• EXERCISE DIRECTIONS: Nothing but the lines from the one containing "VNull, VNull => true" through the one containing "arrays and strings are iterable here. *)", both included, should be given again, each exactly as written below.

(Dataset entries)
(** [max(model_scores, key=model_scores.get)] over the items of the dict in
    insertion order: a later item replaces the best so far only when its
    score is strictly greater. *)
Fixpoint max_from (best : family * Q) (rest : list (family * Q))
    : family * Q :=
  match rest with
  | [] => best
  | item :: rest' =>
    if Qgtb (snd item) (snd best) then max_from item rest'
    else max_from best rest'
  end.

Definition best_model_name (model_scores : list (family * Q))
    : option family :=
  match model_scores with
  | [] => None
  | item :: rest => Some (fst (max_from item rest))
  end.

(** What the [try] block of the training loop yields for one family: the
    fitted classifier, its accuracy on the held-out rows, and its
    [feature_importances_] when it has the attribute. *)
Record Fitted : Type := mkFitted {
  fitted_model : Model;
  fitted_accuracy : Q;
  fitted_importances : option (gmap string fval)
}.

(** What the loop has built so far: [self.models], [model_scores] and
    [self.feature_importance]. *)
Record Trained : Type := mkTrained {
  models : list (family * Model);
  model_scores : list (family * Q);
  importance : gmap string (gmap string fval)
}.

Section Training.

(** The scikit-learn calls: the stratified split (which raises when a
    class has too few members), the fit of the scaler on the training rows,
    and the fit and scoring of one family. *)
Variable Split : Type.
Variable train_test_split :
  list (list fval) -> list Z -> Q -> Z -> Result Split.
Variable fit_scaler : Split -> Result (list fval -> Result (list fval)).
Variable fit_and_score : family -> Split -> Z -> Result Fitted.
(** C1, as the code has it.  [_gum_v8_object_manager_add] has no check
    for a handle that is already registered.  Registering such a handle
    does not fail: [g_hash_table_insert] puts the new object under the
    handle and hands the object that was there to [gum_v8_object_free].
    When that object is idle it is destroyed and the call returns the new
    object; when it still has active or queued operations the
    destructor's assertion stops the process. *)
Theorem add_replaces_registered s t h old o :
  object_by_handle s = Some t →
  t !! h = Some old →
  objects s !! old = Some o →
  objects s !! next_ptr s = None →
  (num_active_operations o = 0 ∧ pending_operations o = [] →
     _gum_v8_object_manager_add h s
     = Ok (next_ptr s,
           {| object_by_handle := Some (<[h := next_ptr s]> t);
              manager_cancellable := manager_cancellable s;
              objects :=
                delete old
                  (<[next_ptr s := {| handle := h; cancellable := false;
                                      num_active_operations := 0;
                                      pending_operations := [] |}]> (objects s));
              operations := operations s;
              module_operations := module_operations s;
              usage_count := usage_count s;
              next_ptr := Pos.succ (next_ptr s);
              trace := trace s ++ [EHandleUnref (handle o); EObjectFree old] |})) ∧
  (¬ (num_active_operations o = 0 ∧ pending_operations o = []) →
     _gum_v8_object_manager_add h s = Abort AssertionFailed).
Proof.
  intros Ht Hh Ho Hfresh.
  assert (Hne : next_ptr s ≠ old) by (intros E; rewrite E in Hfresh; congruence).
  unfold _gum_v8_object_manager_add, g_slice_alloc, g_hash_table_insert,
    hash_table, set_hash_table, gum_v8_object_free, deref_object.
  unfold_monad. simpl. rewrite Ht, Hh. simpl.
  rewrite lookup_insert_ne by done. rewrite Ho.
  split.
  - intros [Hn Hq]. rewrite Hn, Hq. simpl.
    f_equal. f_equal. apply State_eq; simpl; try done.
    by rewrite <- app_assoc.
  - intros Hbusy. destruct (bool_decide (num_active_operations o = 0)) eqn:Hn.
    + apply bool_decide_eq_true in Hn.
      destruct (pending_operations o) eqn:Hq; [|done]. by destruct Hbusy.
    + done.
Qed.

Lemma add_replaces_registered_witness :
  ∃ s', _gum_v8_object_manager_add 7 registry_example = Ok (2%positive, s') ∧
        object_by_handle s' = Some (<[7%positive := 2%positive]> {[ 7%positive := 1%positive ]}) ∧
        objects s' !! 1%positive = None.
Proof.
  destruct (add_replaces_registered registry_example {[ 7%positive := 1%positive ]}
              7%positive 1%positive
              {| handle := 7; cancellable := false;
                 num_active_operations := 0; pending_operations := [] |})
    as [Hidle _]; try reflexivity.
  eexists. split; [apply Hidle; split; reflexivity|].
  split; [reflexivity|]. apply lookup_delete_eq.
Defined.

---

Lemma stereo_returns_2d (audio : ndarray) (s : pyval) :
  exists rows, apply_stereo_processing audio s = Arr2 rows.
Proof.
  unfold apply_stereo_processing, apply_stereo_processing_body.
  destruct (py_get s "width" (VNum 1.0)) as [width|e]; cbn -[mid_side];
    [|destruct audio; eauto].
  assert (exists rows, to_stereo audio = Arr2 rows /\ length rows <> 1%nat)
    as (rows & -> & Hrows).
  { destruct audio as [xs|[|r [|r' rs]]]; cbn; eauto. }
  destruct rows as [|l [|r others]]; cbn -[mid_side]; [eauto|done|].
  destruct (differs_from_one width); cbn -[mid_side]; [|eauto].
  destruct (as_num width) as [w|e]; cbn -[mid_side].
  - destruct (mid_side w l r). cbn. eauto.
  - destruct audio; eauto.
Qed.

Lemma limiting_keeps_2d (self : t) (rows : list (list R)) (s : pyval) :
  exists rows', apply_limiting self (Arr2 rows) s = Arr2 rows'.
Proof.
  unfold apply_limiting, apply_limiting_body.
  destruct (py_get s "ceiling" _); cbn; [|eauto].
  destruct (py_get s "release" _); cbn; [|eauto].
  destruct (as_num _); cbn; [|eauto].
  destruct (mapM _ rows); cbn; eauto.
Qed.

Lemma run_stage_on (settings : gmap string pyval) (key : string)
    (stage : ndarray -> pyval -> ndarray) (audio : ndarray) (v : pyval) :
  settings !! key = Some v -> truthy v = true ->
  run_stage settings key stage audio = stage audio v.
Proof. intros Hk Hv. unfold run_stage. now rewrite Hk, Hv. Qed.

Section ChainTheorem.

==

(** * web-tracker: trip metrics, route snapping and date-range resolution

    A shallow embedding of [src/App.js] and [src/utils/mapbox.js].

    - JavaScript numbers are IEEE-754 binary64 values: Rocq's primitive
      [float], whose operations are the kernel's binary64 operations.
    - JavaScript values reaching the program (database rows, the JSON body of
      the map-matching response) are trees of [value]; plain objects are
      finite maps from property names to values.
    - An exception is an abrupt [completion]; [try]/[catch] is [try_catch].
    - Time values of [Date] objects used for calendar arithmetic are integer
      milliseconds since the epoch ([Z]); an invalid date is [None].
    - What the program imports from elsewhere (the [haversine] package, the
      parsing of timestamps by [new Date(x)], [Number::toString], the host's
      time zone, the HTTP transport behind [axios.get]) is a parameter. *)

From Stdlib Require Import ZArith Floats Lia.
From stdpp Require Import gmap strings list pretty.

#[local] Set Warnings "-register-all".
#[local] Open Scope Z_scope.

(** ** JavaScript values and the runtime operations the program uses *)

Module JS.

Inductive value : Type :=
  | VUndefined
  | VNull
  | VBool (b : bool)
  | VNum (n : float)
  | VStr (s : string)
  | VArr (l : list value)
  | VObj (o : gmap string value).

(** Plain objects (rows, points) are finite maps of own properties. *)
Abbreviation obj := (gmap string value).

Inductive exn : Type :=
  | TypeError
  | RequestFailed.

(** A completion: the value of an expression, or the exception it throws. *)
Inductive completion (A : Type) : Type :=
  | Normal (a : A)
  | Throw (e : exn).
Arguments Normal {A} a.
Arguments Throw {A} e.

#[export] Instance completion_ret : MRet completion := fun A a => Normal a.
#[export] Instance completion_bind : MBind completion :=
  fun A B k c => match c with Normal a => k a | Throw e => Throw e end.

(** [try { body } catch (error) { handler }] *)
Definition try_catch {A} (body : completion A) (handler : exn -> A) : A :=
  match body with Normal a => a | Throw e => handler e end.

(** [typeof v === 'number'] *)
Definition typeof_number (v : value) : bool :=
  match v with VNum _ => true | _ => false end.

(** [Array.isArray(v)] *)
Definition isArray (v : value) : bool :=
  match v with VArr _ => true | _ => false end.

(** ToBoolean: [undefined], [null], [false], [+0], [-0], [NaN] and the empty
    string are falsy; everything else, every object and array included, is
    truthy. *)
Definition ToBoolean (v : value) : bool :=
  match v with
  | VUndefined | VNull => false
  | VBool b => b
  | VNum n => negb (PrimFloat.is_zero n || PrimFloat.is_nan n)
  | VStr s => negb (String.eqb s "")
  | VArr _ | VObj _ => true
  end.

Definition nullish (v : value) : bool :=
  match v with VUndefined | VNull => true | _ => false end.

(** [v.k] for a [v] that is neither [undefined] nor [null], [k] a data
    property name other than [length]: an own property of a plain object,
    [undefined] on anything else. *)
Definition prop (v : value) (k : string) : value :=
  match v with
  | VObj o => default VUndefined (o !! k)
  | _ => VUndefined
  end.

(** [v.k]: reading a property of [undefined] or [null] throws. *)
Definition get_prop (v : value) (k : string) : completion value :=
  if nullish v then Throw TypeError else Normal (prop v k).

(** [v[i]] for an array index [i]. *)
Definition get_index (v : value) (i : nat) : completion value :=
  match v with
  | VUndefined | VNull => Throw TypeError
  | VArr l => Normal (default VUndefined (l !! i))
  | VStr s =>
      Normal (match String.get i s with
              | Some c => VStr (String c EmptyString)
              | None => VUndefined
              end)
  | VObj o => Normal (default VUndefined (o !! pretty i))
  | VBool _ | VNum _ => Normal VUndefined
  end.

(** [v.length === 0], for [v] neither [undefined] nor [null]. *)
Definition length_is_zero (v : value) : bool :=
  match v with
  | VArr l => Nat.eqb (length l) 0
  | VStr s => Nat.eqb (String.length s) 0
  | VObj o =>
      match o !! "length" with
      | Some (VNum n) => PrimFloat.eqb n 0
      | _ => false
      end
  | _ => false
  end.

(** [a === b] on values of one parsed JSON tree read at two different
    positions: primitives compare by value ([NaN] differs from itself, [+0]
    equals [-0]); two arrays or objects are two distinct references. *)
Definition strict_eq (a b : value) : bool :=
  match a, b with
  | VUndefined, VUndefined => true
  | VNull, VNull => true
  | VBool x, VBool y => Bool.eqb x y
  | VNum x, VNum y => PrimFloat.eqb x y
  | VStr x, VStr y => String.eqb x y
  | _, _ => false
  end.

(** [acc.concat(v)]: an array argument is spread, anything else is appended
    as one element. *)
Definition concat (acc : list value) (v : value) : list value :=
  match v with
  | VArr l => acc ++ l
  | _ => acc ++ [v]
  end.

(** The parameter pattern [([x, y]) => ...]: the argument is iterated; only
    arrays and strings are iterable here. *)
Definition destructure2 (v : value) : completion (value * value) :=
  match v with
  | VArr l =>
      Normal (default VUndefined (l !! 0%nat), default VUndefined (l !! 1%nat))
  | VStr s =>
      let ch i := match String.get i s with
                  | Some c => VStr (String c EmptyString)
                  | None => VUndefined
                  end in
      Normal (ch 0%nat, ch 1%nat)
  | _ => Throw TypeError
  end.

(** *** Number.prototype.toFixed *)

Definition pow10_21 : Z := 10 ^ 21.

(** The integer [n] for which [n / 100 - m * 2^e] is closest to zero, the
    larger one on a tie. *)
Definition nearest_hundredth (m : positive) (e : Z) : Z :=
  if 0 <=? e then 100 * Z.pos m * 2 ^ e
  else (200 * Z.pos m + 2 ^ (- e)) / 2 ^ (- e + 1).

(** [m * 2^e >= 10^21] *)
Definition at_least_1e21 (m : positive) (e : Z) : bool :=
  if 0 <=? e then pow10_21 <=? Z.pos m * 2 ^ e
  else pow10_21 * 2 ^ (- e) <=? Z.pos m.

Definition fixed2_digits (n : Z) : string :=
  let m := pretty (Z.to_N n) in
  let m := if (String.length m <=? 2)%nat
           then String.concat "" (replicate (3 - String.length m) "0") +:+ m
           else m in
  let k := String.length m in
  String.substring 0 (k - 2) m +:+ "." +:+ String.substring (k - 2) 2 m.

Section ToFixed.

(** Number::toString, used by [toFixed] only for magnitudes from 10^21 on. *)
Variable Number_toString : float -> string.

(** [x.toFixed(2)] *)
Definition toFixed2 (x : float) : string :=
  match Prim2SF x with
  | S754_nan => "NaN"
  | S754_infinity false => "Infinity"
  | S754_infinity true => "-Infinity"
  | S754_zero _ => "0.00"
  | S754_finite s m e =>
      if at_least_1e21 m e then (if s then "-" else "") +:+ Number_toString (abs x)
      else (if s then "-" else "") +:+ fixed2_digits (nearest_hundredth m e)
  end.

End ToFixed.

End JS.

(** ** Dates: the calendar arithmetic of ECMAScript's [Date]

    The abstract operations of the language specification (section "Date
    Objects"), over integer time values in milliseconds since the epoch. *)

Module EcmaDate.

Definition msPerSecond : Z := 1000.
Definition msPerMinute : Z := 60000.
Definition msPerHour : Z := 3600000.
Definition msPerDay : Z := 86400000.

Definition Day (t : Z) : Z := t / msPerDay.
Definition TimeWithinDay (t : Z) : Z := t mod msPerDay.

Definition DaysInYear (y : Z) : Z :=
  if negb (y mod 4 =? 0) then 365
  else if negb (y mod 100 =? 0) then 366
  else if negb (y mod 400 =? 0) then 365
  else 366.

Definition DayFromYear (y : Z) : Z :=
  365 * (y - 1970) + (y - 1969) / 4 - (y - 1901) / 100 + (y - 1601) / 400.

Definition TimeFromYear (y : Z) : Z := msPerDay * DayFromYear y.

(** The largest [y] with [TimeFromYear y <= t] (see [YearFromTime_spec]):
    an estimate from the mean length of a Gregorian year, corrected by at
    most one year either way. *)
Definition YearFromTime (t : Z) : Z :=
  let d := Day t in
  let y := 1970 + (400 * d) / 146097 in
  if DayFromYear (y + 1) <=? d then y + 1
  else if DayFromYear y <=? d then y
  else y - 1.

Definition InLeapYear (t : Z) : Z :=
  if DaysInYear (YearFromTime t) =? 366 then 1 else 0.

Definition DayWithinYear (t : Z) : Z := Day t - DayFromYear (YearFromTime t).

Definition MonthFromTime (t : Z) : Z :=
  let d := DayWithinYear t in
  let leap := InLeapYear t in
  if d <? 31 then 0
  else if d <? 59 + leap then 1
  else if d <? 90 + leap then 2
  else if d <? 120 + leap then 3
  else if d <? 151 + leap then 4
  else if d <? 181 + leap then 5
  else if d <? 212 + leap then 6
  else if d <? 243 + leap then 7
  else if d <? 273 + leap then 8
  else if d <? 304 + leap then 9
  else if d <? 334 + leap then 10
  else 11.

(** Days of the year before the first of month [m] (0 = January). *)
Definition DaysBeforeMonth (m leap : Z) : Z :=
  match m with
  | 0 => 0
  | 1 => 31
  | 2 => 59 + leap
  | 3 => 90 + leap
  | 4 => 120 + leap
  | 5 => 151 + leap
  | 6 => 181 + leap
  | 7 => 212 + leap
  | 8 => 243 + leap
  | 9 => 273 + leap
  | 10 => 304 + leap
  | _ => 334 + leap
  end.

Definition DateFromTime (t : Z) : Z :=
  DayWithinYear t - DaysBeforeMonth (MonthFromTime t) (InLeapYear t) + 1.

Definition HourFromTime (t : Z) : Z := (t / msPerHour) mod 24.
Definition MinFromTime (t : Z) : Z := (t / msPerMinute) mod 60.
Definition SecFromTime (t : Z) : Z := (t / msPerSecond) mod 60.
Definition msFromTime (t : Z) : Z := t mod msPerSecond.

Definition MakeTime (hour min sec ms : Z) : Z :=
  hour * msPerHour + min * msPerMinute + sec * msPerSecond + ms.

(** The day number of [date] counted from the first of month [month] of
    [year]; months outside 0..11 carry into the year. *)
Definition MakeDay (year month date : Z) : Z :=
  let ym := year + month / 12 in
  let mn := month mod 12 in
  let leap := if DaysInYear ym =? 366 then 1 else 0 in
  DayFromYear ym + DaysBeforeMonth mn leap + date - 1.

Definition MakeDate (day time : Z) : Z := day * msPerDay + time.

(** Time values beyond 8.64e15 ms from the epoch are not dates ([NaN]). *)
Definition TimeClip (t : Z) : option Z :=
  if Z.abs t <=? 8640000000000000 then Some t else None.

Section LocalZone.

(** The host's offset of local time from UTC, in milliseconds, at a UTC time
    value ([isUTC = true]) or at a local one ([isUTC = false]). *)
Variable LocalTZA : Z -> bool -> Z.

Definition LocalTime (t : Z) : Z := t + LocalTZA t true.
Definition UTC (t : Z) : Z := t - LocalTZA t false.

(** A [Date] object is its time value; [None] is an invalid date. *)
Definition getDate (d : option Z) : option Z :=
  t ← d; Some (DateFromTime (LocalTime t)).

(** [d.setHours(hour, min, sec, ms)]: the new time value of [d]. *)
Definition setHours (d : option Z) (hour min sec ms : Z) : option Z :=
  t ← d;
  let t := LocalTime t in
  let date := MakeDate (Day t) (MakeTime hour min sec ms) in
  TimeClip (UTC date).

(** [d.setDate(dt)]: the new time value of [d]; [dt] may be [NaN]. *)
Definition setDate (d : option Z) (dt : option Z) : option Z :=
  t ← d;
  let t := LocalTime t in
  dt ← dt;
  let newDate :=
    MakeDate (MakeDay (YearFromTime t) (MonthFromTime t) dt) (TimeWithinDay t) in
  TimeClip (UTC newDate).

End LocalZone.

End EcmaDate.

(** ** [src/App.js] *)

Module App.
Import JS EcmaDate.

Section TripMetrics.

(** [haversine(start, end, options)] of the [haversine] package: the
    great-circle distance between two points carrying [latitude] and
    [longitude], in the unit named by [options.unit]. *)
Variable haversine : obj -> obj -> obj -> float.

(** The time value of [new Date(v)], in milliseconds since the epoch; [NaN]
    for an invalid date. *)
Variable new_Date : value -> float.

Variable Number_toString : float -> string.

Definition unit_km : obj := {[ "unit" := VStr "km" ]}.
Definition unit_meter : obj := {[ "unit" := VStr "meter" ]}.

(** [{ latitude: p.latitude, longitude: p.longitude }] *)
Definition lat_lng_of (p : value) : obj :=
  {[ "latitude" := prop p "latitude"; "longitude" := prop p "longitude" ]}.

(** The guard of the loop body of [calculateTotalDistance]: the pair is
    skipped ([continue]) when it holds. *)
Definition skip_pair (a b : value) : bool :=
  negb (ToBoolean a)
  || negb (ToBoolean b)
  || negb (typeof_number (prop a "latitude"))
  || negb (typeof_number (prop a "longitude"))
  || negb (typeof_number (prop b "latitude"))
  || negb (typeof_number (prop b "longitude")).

• EXERCISE OUTPUT:
  | VNull, VNull => true
  | VBool x, VBool y => Bool.eqb x y
  | VNum x, VNum y => PrimFloat.eqb x y
  | VStr x, VStr y => String.eqb x y
  | _, _ => false
  end.

(** [acc.concat(v)]: an array argument is spread, anything else is appended
    as one element. *)
Definition concat (acc : list value) (v : value) : list value :=
  match v with
  | VArr l => acc ++ l
  | _ => acc ++ [v]
  end.

(** The parameter pattern [([x, y]) => ...]: the argument is iterated; only
    arrays and strings are iterable here. *)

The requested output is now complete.